Por isso, as portas da escola recebem todos os que queriam ter aulas individuais de instrumento: uns porque sentiam dificuldades, outros porque não tinham forma de estudar em casa, como Benjamim Louro.
Na sala do órgão de tubos, o menino de 10 anos suspendeu a aula para falar com a Lusa: “Em casa não tenho órgão, tenho um piano”, contou Benjamim, explicando que “quando se toca numa tecla do piano, o som não fica para sempre, mas no órgão fica”.
O professor de órgão António Duarte foi um dos que pediu à direção que as aulas individuais de instrumento pudessem ser presenciais.
O receio de contágio não travou o desejo de aprender nem ensinar. As regras de distanciamento e higienização dos espaços são levadas a sério. Os pianos, por exemplo, são desinfetados entre cada aula, contou o professor Helder Entrudo.
Além disso, há painéis separadores nas salas. Mesmo as aulas de instrumento de sopro, que poderiam causar maiores inseguranças porque implicam não usar máscara, foram retomadas há duas semanas.
Sara Almeida é uma das alunas de clarinete que optou pelo presencial. A jovem de 13 anos é filha de uma enfermeira do Hospital Santa Maria e o seu professor, Rui Martins, garantiu não ter medo: “Sinto-me seguro. Temos acrílicos separadores, temos portas e janelas que podemos ter abertas”.
Para Rui Martins a pandemia e o confinamento trouxeram problemas mais graves à aprendizagem dos instrumentos de sopro, como o aumento de queixas de vizinhos quando estão a tocar em casa.

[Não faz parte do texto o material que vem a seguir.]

(* ===== verification/SettingsForm.v ===== *)
(** * The settings form

    Models [web/settings/spec.rs] and the readers of explicit keys of
    [web/settings_form.rs]: one row per setting drives both sides of a save,
    the configuration that is validated and the document that is written.  A
    submitted form is a map from input names to values. *)

From S2P Require Import Prelude RustStr Identity Config ConfigLoad.
Local Open Scope Z_scope.

Abbreviation Form := (gmap string string).

(** ** Rows *)
Inductive FieldValue := FStr (o : option string) | FBool (o : option bool) | FU16 (o : option Z).
Inductive FieldKind :=
| Text | Password | Port | U16OrClear | BoolAlways
| OverrideText (remove_when_blank : bool) | OverrideBool | OverrideSelect (default : string).
Record FieldSpec := {
  fs_name : string;
  fs_section : string;
  fs_key : string;
  fs_kind : FieldKind;
  fs_set : FieldValue -> NfsKlldapConfig -> NfsKlldapConfig;
}.

(** The fields of a configuration that the form reaches. *)
Definition with_form (c : NfsKlldapConfig) (uri : string) (nav : bool) (root : string) (host : option string)
    (s : SssdSection) (realm : option string) (g : GaneshaSection) (p : ProbeSection) (w : WebuiSection)
    : NfsKlldapConfig := {|
  ldap_uri := uri; navahi_discovery := nav; storage_container_root := root; server_hostname := host;
  sssd := s; kerberos_realm := realm; ganesha := g; webui_admin_group := webui_admin_group c; probe := p;
  host_nfs := host_nfs c; webui := w; shares := shares c; share_warnings := share_warnings c |}.
Definition set_uri s c := with_form c s (navahi_discovery c) (storage_container_root c) (server_hostname c)
  (sssd c) (kerberos_realm c) (ganesha c) (probe c) (webui c).
Definition set_nav b c := with_form c (ldap_uri c) b (storage_container_root c) (server_hostname c)
  (sssd c) (kerberos_realm c) (ganesha c) (probe c) (webui c).
Definition set_root s c := with_form c (ldap_uri c) (navahi_discovery c) s (server_hostname c)
  (sssd c) (kerberos_realm c) (ganesha c) (probe c) (webui c).
Definition set_host o c := with_form c (ldap_uri c) (navahi_discovery c) (storage_container_root c) o
  (sssd c) (kerberos_realm c) (ganesha c) (probe c) (webui c).
Definition set_sssd s c := with_form c (ldap_uri c) (navahi_discovery c) (storage_container_root c) (server_hostname c)
  s (kerberos_realm c) (ganesha c) (probe c) (webui c).
Definition set_realm o c := with_form c (ldap_uri c) (navahi_discovery c) (storage_container_root c) (server_hostname c)
  (sssd c) o (ganesha c) (probe c) (webui c).
Definition set_ganesha g c := with_form c (ldap_uri c) (navahi_discovery c) (storage_container_root c)
  (server_hostname c) (sssd c) (kerberos_realm c) g (probe c) (webui c).
Definition set_probe p c := with_form c (ldap_uri c) (navahi_discovery c) (storage_container_root c)
  (server_hostname c) (sssd c) (kerberos_realm c) (ganesha c) p (webui c).
Definition set_webui w c := with_form c (ldap_uri c) (navahi_discovery c) (storage_container_root c)
  (server_hostname c) (sssd c) (kerberos_realm c) (ganesha c) (probe c) w.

“O clarinete tem as suas características e tem sido muito complicado estudarem por causa do ruído que provocam na vizinhança. Estão muito condicionados. Não podem estudar a qualquer hora nem quando lhes apetece. Tem havido muitas queixas”, lamentou.
À diretora do conservatório também têm chegado muito mais relatos de problemas com os vizinhos e por isso a escola tem permitido aos alunos usar as instalações para estudar.

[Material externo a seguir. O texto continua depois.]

(* ===== verification/SharesValid.v ===== *)
(** * Validation of the shares alone

    [validate_and_derive] checks the shares independently of the rest: the part
    of it that concerns them, and what follows for a configuration whose shares
    are replaced by ones that were validated and written to the file. *)

From S2P Require Import Prelude RustStr Identity Config ConfigLoad SettingsForm ShareForm.
Local Open Scope Z_scope.

Definition container_root_of (c : NfsKlldapConfig) : string := trim_end_matches "/" (storage_container_root c).
Definition validate_shares (root : string) (l : list Share) : result (list Share) ConfigError :=
  p <-? loop validate_share_fields ∅ l ;;
  sh <-? traverse (validate_share_paths root) (snd p) ;;
  fold_res validate_share_unique (∅, ∅) sh ?;;
  traverse validate_share_policy sh ?;;
  Ok sh.
Lemma validate_shares_part env c c' :
  validate_and_derive env c = Ok c' -> validate_shares (container_root_of c') (shares c) = Ok (shares c').
Proof.
  intros H. apply validate_inv in H as (_ & _ & _ & _ & _ & _ & _ & _ & _ & _ & _ & _ & (seen & mid & Hl & Ht) & (sn & Hu) & (pl & Hpol)).
  change (shares (apply_core_env_overrides env c)) with (shares c) in Hl. unfold validate_shares. rewrite Hl. cbn [rbind snd].
  unfold container_root_of. rewrite Ht. cbn [rbind]. rewrite Hu. cbn [rbind]. by rewrite Hpol.
Qed.
Lemma validate_with_shares env c c' l sh :
  validate_and_derive env c = Ok c' -> validate_shares (container_root_of c') l = Ok sh ->
  validate_and_derive env (replace_shares c l) = Ok (replace_shares c' sh).
Proof.
  intros H Hs. unfold validate_shares in Hs. apply rbind_ok in Hs as (p & Hl & Hs). apply rbind_ok in Hs as (sh' & Ht & Hs).
  apply rbind_ok in Hs as (sn & Hu & Hs). apply rbind_ok in Hs as (pl & Hpol & [= ->]).
  revert H. unfold validate_and_derive.
  change (apply_core_env_overrides env (replace_shares c l)) with (replace_shares (apply_core_env_overrides env c) l).
  generalize (apply_core_env_overrides env c). intros k H. do 5 peel H.
  apply rbind_ok in H as (? & _ & H). apply rbind_ok in H as (? & _ & H). apply rbind_ok in H as (? & _ & H).
  apply rbind_ok in H as (? & _ & H). do 2 peel H. apply rbind_ok in H as (g & Hg & [= <-]).
  unfold container_root_of in Ht. cbn [storage_container_root] in Ht.
  cbn [replace_shares ldap_uri webui sssd kerberos_realm ganesha storage_container_root shares].
  rewrite Hc. cbn [bail_if rbind]. rewrite (proj2 (check_opt_ok _ _ _) Hc0). cbn [rbind]. rewrite Hc1. cbn [bail_if rbind].
  change (derive_realm env (replace_shares k l)) with (derive_realm env k). rewrite Hc2. cbn [bail_if rbind].
  rewrite Hc3. cbn [bail_if rbind]. rewrite Hl. cbn [rbind]. rewrite Ht. cbn [rbind]. rewrite Hu. cbn [rbind]. rewrite Hpol. cbn [rbind].
  rewrite Hc4, Hc5. cbn [bail_if rbind]. rewrite Hg. reflexivity.
Qed.
Lemma validate_with_warnings env c c' w :
  validate_and_derive env c = Ok c' -> validate_and_derive env (with_warnings c w) = Ok (with_warnings c' w).
Proof.
  unfold validate_and_derive. change (apply_core_env_overrides env (with_warnings c w)) with (with_warnings (apply_core_env_overrides env c) w).
  generalize (apply_core_env_overrides env c). intros k H. do 5 peel H.
  apply rbind_ok in H as (p & Hl & H). apply rbind_ok in H as (sh & Ht & H). apply rbind_ok in H as (sn & Hu & H).
  apply rbind_ok in H as (pl & Hpol & H). do 2 peel H. apply rbind_ok in H as (g & Hg & [= <-]).
  cbn [with_warnings ldap_uri webui sssd kerberos_realm ganesha storage_container_root shares].
  rewrite Hc. cbn [bail_if rbind]. rewrite (proj2 (check_opt_ok _ _ _) Hc0). cbn [rbind]. rewrite Hc1. cbn [bail_if rbind].
  change (derive_realm env (with_warnings k w)) with (derive_realm env k). rewrite Hc2. cbn [bail_if rbind].
  rewrite Hc3. cbn [bail_if rbind]. rewrite Hl. cbn [rbind]. rewrite Ht. cbn [rbind]. rewrite Hu. cbn [rbind]. rewrite Hpol. cbn [rbind].
  rewrite Hc4, Hc5. cbn [bail_if rbind]. rewrite Hg. reflexivity.
Qed.

(** ** What is written validates as it was *)
(** A save only drops what the checks do not need. *)
Lemma persisted_fields seen seen' s :
  validate_share_fields seen s = Ok (seen', s) -> validate_share_fields seen (persisted s) = Ok (seen', persisted s).
Proof.
  unfold validate_share_fields. intros H. do 9 peel H. injection H as <- Hs.
  cbn [persisted sh_name sh_host_path sh_security sh_squash sh_pref_read sh_pref_write sh_cache_profile sh_attr_expiration_secs
       sh_container_path sh_source_path].
  rewrite Hc, Hc0, Hc1. cbn [bail_if rbind]. rewrite (proj2 (check_opt_ok _ _ _) Hc2). cbn [rbind].
  rewrite (proj2 (check_opt_ok _ _ _) Hc3). cbn [rbind].
  rewrite (proj2 (check_opt_ok _ _ _)); [cbn [rbind]|intros v Hv; apply Hc4; by destruct (is_some _)].
  rewrite (proj2 (check_opt_ok _ _ _)); [cbn [rbind]|intros v Hv; apply Hc5; by destruct (is_some _)].
  rewrite (proj2 (check_opt_ok _ _ _)); [cbn [rbind]|].
  2:{ intros v (p & Hp & Hv)%bind_Some. unfold nonblank in Hv. destruct (blank p); [done|]. injection Hv as <-. by apply Hc6. }
  rewrite (proj2 (check_opt_ok _ _ _) Hc7). cbn [rbind]. f_equal. f_equal.
  assert (Hcp : trim (sh_container_path s) = sh_container_path s) by (rewrite <- Hs at 2; done).
  assert (Hps : Some (normalize_pseudo s) = sh_pseudo_path s) by (rewrite <- Hs at 2; done).
  change (normalize_pseudo (persisted s)) with (normalize_pseudo s). rewrite Hcp, Hps.
  exact (with_share_paths_id (persisted s)).
Qed.
Lemma persisted_paths root s :
  validate_share_paths root s = Ok s -> validate_share_paths root (persisted s) = Ok (persisted s).
Proof.
  unfold validate_share_paths. intros H. do 3 peel H. apply rbind_ok in H as (src & Hsrc & [= Hs]).
  change (sh_container_path (persisted s)) with (sh_container_path s). rewrite Hc, Hc0, Hc1. cbn [bail_if rbind].
  assert (Hsr : sh_source_path s = src) by (by rewrite <- Hs). rewrite Hsr in Hsrc.
  change (sh_name (persisted s)) with (sh_name s). change (sh_source_path (persisted s)) with (sh_source_path s ≫= nonblank). rewrite Hsr.
  assert (src ≫= nonblank = src) as Hsame.
  { destruct src as [v|]; [|done]. cbn. unfold nonblank, blank. unfold validate_source_path in Hsrc.
    destruct (is_empty (trim v)) eqn:E; [discriminate|done]. }
  rewrite Hsame, Hsrc. cbn [rbind]. f_equal. rewrite <- Hsame, <- Hsr.
  exact (with_share_paths_id (persisted s)).
Qed.
Lemma persisted_unique l : forall seen, fold_res validate_share_unique seen (map persisted l) = fold_res validate_share_unique seen l.
Proof. induction l as [|s l IH]; intros seen; [done|]. cbn. change (validate_share_unique seen (persisted s)) with (validate_share_unique seen s).
  destruct (validate_share_unique seen s); [apply IH|done]. Qed.
Lemma persisted_policy s : validate_share_policy s = Ok tt -> validate_share_policy (persisted s) = Ok tt.
Proof.
  unfold validate_share_policy. rewrite !check_opt_ok. intros H v (p & Hp & Hv)%bind_Some. unfold nonblank in Hv.
  destruct (blank p); [done|]. injection Hv as <-. by apply H.
Qed.
Lemma persisted_loop l : forall seen seen',
  loop validate_share_fields seen l = Ok (seen', l) ->
  loop validate_share_fields seen (map persisted l) = Ok (seen', map persisted l).
Proof.
  induction l as [|s l IH]; intros seen seen' H; [cbn in *; congruence|]. cbn in *.
  apply rbind_ok in H as ([seen1 s1] & Hs & H). cbn in H. apply rbind_ok in H as ([seen2 l2] & Hl & H). cbn in H.
  injection H as -> -> ->. rewrite (persisted_fields _ _ _ Hs). cbn. by rewrite (IH _ _ Hl).
Qed.
Lemma persisted_traverse root l :
  traverse (validate_share_paths root) l = Ok l -> traverse (validate_share_paths root) (map persisted l) = Ok (map persisted l).
Proof.
  rewrite !traverse_ok. intros H. apply Forall2_fmap_l. rewrite (Forall2_fmap_r _ _ l).
  induction l as [|s l IH]; [constructor|]. apply Forall2_cons in H as [Hs Hl]. constructor; [by apply persisted_paths|by apply IH].
Qed.
Lemma policy_persisted l pl :
  traverse validate_share_policy l = Ok pl -> traverse validate_share_policy (map persisted l) = Ok pl.
Proof.
  revert pl. induction l as [|s l IH]; intros pl H; [done|]. cbn in *. apply rbind_ok in H as ([] & Hs & H).
  apply rbind_ok in H as (ys & Hl & [= <-]). rewrite persisted_policy by done. cbn. by rewrite (IH _ Hl).
Qed.
Lemma validated_persisted root l sh :
  validate_shares root l = Ok sh -> Forall (fun s => trim (sh_name s) = sh_name s) l ->
  validate_shares root (map persisted sh) = Ok (map persisted sh).
Proof.
  intros H Hn. unfold validate_shares in H. apply rbind_ok in H as ([seen mid] & Hl & H). cbn [snd] in H.
  apply rbind_ok in H as (sh' & Ht & H). apply rbind_ok in H as (sn & Hu & H). apply rbind_ok in H as (pl & Hpol & [= ->]).
  destruct (shares_built _ _ _ _ _ _ Hl Ht) as [Hb Hnd].
  assert (Hn' : Forall (fun s => trim (sh_name s) = sh_name s) sh).
  { clear -Hb Hn. induction Hb as [|s s' l sh (a & b & m & Hf & Hp) Hb IH]; [constructor|].
    apply Forall_cons in Hn as [Hs Hn]. constructor; [|by apply IH].
    apply share_fields_ok in Hf as (_ & _ & -> & _). by apply share_paths_ok in Hp as ((src & ->) & _). }
  destruct (shares_refixed _ _ _ Hb Hnd Hn' ∅) as [(seen2 & Hl2) Ht2]; [set_solver|].
  unfold validate_shares. rewrite (persisted_loop _ _ _ Hl2). cbn [rbind snd]. rewrite (persisted_traverse _ _ Ht2). cbn [rbind].
  rewrite persisted_unique, Hu. cbn [rbind]. by rewrite (policy_persisted _ _ Hpol).
Qed.
(** The numbers of validated shares fit, if those validation does not bound
    did. *)
Definition unbounded_fit (s : Share) : Prop :=
  match sh_manage_gids_expiration s with Some v => 0 <= v <= i64_max | None => True end
  /\ match sh_attr_expiration_secs s with Some v => v <= 2147483647 | None => True end.
Lemma validated_fit root l sh : validate_shares root l = Ok sh -> Forall unbounded_fit l -> Forall numbers_fit sh.
Proof.
  intros H Hn. unfold validate_shares in H. apply rbind_ok in H as ([seen mid] & Hl & H). cbn [snd] in H.
  apply rbind_ok in H as (sh' & Ht & H). apply rbind_ok in H as (sn & Hu & H). apply rbind_ok in H as (pl & Hpol & [= ->]).
  destruct (shares_built _ _ _ _ _ _ Hl Ht) as [Hb _]. clear -Hb Hn.
  induction Hb as [|s s' l sh (a & b & m & Hf & Hp) Hb IH]; [constructor|].
  apply Forall_cons in Hn as [[He Ha] Hn]. constructor; [|by apply IH].
  apply share_fields_ok in Hf as (_ & _ & -> & _ & _ & _ & _ & Hr & Hw & _ & Hat).
  apply share_paths_ok in Hp as ((src & ->) & _). unfold numbers_fit. cbn. split_and!; [| |done|].
  - destruct (sh_pref_read s) as [v|]; [|done]. specialize (Hr v eq_refl). unfold i64_max. lia.
  - destruct (sh_pref_write s) as [v|]; [|done]. specialize (Hw v eq_refl). unfold i64_max. lia.
  - destruct (sh_attr_expiration_secs s) as [v|]; [|done]. specialize (Hat v eq_refl). lia.
Qed.
Lemma validated_unbounded root l sh : validate_shares root l = Ok sh -> Forall unbounded_fit l -> Forall unbounded_fit sh.
Proof.
  intros H Hn. unfold validate_shares in H. apply rbind_ok in H as ([seen mid] & Hl & H). cbn [snd] in H.
  apply rbind_ok in H as (sh' & Ht & H). apply rbind_ok in H as (sn & Hu & H). apply rbind_ok in H as (pl & Hpol & [= ->]).
  destruct (shares_built _ _ _ _ _ _ Hl Ht) as [Hb _]. clear -Hb Hn.
  induction Hb as [|s s' l sh (a & b & m & Hf & Hp) Hb IH]; [constructor|].
  apply Forall_cons in Hn as [Hs Hn]. constructor; [|by apply IH].
  apply share_fields_ok in Hf as (_ & _ & -> & _). by apply share_paths_ok in Hp as ((src & ->) & _).
Qed.
(** So are those of the shares that were read. *)
Lemma read_share_fit t s : share_of_table t = Some s -> unbounded_fit s.
Proof.
  unfold share_of_table. destruct (typed SHARE_FIELDS t) eqn:Ht; [|done]. cbn [andb]. destruct (negb _); [|done].
  destruct (get_str t "name"), (get_str t "host_path"), (get_str t "container_path"); try done. cbn. intros [= <-].
  split; cbn.
  - unfold get_int. assert (well_typed U64 (t !! "manage_gids_expiration") = true) as Hw.
    { apply (typed_at _ _ _ _ Ht). do 17 right. left. }
    destruct (t !! "manage_gids_expiration") as [[]|]; try done. cbn in Hw. apply andb_true_iff in Hw. by rewrite !Z.leb_le in Hw.
  - unfold get_int. assert (well_typed I32 (t !! "attr_expiration_secs") = true) as Hw.
    { apply (typed_at _ _ _ _ Ht). do 18 right. left. }
    destruct (t !! "attr_expiration_secs") as [[]|]; try done. cbn in Hw. apply andb_true_iff in Hw as [_ Hw]. by apply Z.leb_le in Hw.
Qed.

(** ** Reading the written file *)
Lemma meaning_section fields i i' :
  meaning i = meaning i' -> section fields i = section fields i'.
Proof. destruct i as [[]|], i' as [[]|]; cbn; intros H; first [discriminate H | reflexivity | congruence | by simplify_eq]. Qed.
Lemma meaning_top ty i i' : meaning i = meaning i' -> top_value ty i = top_value ty i'.
Proof. destruct i as [[]|], i' as [[]|]; cbn; intros H; first [discriminate H | reflexivity | congruence | by simplify_eq]. Qed.
Lemma meaning_shares i i' : meaning i = meaning i' -> share_tables i = share_tables i'.
Proof. destruct i as [[]|], i' as [[]|]; cbn; intros H; first [discriminate H | reflexivity | congruence | by simplify_eq]. Qed.
Lemma config_replace_shares it it' c l :
  config_of_items it = Some c -> (forall k, k <> "shares" -> meaning (it' k) = meaning (it k)) ->
  (share_tables (it' "shares") ≫= all_some share_of_table) = Some l ->
  config_of_items it' = Some (replace_shares c l).
Proof.
  intros H Hm Hs. apply bind_Some in Hs as (tables' & Ht' & Hs').
  apply config_of_items_some in H as (uri & nav & storage & server & sss & kerberos & gan & management & prb & host &
    web & tables & shs & Huri & Hnav & Hstorage & Hserver & Hsss & Hkerberos & Hgan & Hmanagement & Hprb & Hhost &
    Hweb & Htables & Hshs & ->).
  apply config_of_items_some.
  exists uri, nav, storage, server, sss, kerberos, gan, management, prb, host, web, tables', l.
  split_and!; try done; first [erewrite meaning_top by (by apply Hm); eassumption | erewrite meaning_section by (by apply Hm); eassumption].
Qed.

A estes juntaram-se as visitas “muito pontuais” dos que ainda precisam da ajuda dos professores para afinar os seus instrumentos. Liliam Kopke tem mapas com as entradas e saídas de todos para que não haja aglomerações. “Sabemos sempre quem está na escola”.
Na segunda-feira, os alunos do 1.º ciclo regressam para ter todas as aulas presenciais. E, nos últimos dias, os funcionários ultimavam os preparativos para que tudo decorra com a maior normalidade possível.

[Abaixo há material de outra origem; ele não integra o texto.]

(* ===== verification/SetupWizard.v ===== *)
(** * The first-run wizard

    Models [web/setup.rs], whole: the steps and their redirects, the tests of
    the LDAP server and of the bind credentials that write nothing, the two
    saves that ask for a matching test, the end of the wizard, and the status
    of the saved credentials.  A request is handled at once; what it sees of
    the system is a [World]. *)

From S2P Require Import Prelude RustStr Identity Config ConfigLoad SettingsForm SettingsPage SettingsSave SharesValid FsProbe Startup Auth WebLogin RecycleLatch Host Probes.
Local Open Scope Z_scope.

Record SetupTestState := { step2_uri : option string; step3_dn : option string; step3_pw : option string }.
Definition no_tests : SetupTestState := {| step2_uri := None; step3_dn := None; step3_pw := None |}.
Record Wizard := { wz_test : SetupTestState; wz_disk : ConfDisk; wz_marker : bool; wz_latch : LatchState }.
(** The environment, the volume and the keytab, the two sources of the hostname,
    the commands, whether a probe task is lost, and the fate of the writes. *)
Record World := {
  wo_env : Env; wo_bind_mounted : bool; wo_can_create : bool; wo_keytab : bool; wo_config_dir : string;
  wo_hostname : CommandRun; wo_proc : result string string;
  wo_getent : string -> CommandRun; wo_nc : string -> Z -> CommandRun; wo_ldapsearch : bool * list string -> CommandRun;
  wo_reach_lost : bool; wo_bind_lost : bool;
  wo_io : SaveIo; wo_marker_written : bool; wo_removed : bool; wo_now : Z;
}.
Inductive WizardError :=
| NotLdapUri | IpAddress | Untested | DnRequired | PasswordRequired | NotSaved (e : SaveError).
Definition wizard_error_text (e : WizardError) (save_text : SaveError -> string) : string :=
  match e with
  | NotLdapUri => "ldap_uri must start with ldap:// or ldaps://"
  | IpAddress => "ldap_uri must use a DNS hostname, not an IP address."
  | Untested => "Test settings before continuing."
  | DnRequired => "Bind DN is required."
  | PasswordRequired => "Bind password is required."
  | NotSaved e => save_text e
  end.
Record Banner := { bn_hostname : string; bn_principals : string }.
Inductive WizardReply :=
| GoTo (target : string)
| Step1Page (status : Z) (error : bool) (verified : bool) (log : string) (b : Banner) (realm : string)
| Step2Page (status : Z) (error : option WizardError) (uri : string) (step1_done : bool) (b : Banner)
| Step3Page (status : Z) (error : option WizardError) (dn : string) (step1_done step2_done : bool) (b : Banner)
| Tested (passed : bool) (message error : option string) (log : string)
| Restarting.
Inductive SetupRequest :=
| GetSetup | GetStep1 | VerifyStep1 | GetStep2 | TestStep2 (uri : string) | ContinueStep2 (uri : string)
| GetStep3 | TestStep3 (dn pw : string) | ContinueStep3 (dn pw : string) | StatusStep3.

Definition validate_ldap_uri (uri : string) : result string WizardError :=
  let uri := trim uri in
  if is_empty uri || (negb (starts_with "ldap://" uri) && negb (starts_with "ldaps://" uri)) then Err NotLdapUri
  else if host_is_ip (extract_host_from_uri uri) then Err IpAddress
  else Ok uri.
Definition step2_test_matches (cached : option string) (submitted : string) : bool :=
  match cached with Some c => seqb c (trim submitted) | None => false end.
Definition step3_test_matches (cached_dn cached_pw : option string) (dn pw : string) : bool :=
  match cached_dn with Some c => seqb c (trim dn) | None => false end
  && match cached_pw with Some c => seqb c pw | None => false end.
Definition store_step2_test (uri : string) (t : SetupTestState) : SetupTestState :=
  {| step2_uri := Some (trim uri); step3_dn := step3_dn t; step3_pw := step3_pw t |}.
Definition clear_step2_test (t : SetupTestState) : SetupTestState :=
  {| step2_uri := None; step3_dn := step3_dn t; step3_pw := step3_pw t |}.
Definition store_step3_test (dn pw : string) (t : SetupTestState) : SetupTestState :=
  {| step2_uri := step2_uri t; step3_dn := Some (trim dn); step3_pw := Some pw |}.
Definition clear_step3_test (t : SetupTestState) : SetupTestState :=
  {| step2_uri := step2_uri t; step3_dn := None; step3_pw := None |}.
Definition on_test (f : SetupTestState -> SetupTestState) (s : Wizard) : Wizard :=
  {| wz_test := f (wz_test s); wz_disk := wz_disk s; wz_marker := wz_marker s; wz_latch := wz_latch s |}.
Definition validation_log (e : string) : string :=
  nls ["<strong>Command</strong>"; "(validation)"; ""; "<strong>Status</strong>"; e].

A escola recebeu uma tenda de lona branca que instalou entre dois edifícios e que servirá para as crianças terem aulas de Expressão Dramática e Coro.
A disciplina de coro, por exemplo, chega a juntar 30 alunos e como “a tenda pode ficar toda aberta não será preciso suspender essas aulas”, explicou a diretora, acrescentando que um grupo de funcionários se disponibilizou para construir o chão da tenda.
Todos os dias da semana, das oito da manhã às oito da noite, as portas do conservatório estão abertas e vão continuar a receber também os estudantes do ensino secundário e profissional, que estão neste momento a fazer as gravações na escola para o ingresso ao ensino superior.
Todos reconhecem que o trabalho aumentou, mas ninguém parece arrependido.
“Para nós professores e falo por mim foi uma satisfação imensa poder estar dentro de uma sala de aula. Os alunos também têm expressado esse mesmo sentimento”, contou à Lusa Helder Entrudo.
A aluna Sara Almeida confirma que prefere ter aulas presenciais: “Temos a segurança de que temos alguém para nos ajudar a superar as dificuldades”.
Além disso, a partilha também conta: “Em casa estamos mais fechados, pensamos mais em nós, só. Aqui sempre podemos falar com os nossos professores sobre outras coisas”, desabafou a aluna de clarinete.
Sara Almeida vai continuar a ir à escola, mas só irá reencontrar toda a sua turma nas salas de aula quando recomeçar o ensino presencial para o 3.º ciclo, a 5 de abril.
Até lá, têm carta-branca para continuar a ter as aulas individuais de instrumento na escola, assim como todos os alunos que o desejem, garantiu a diretora.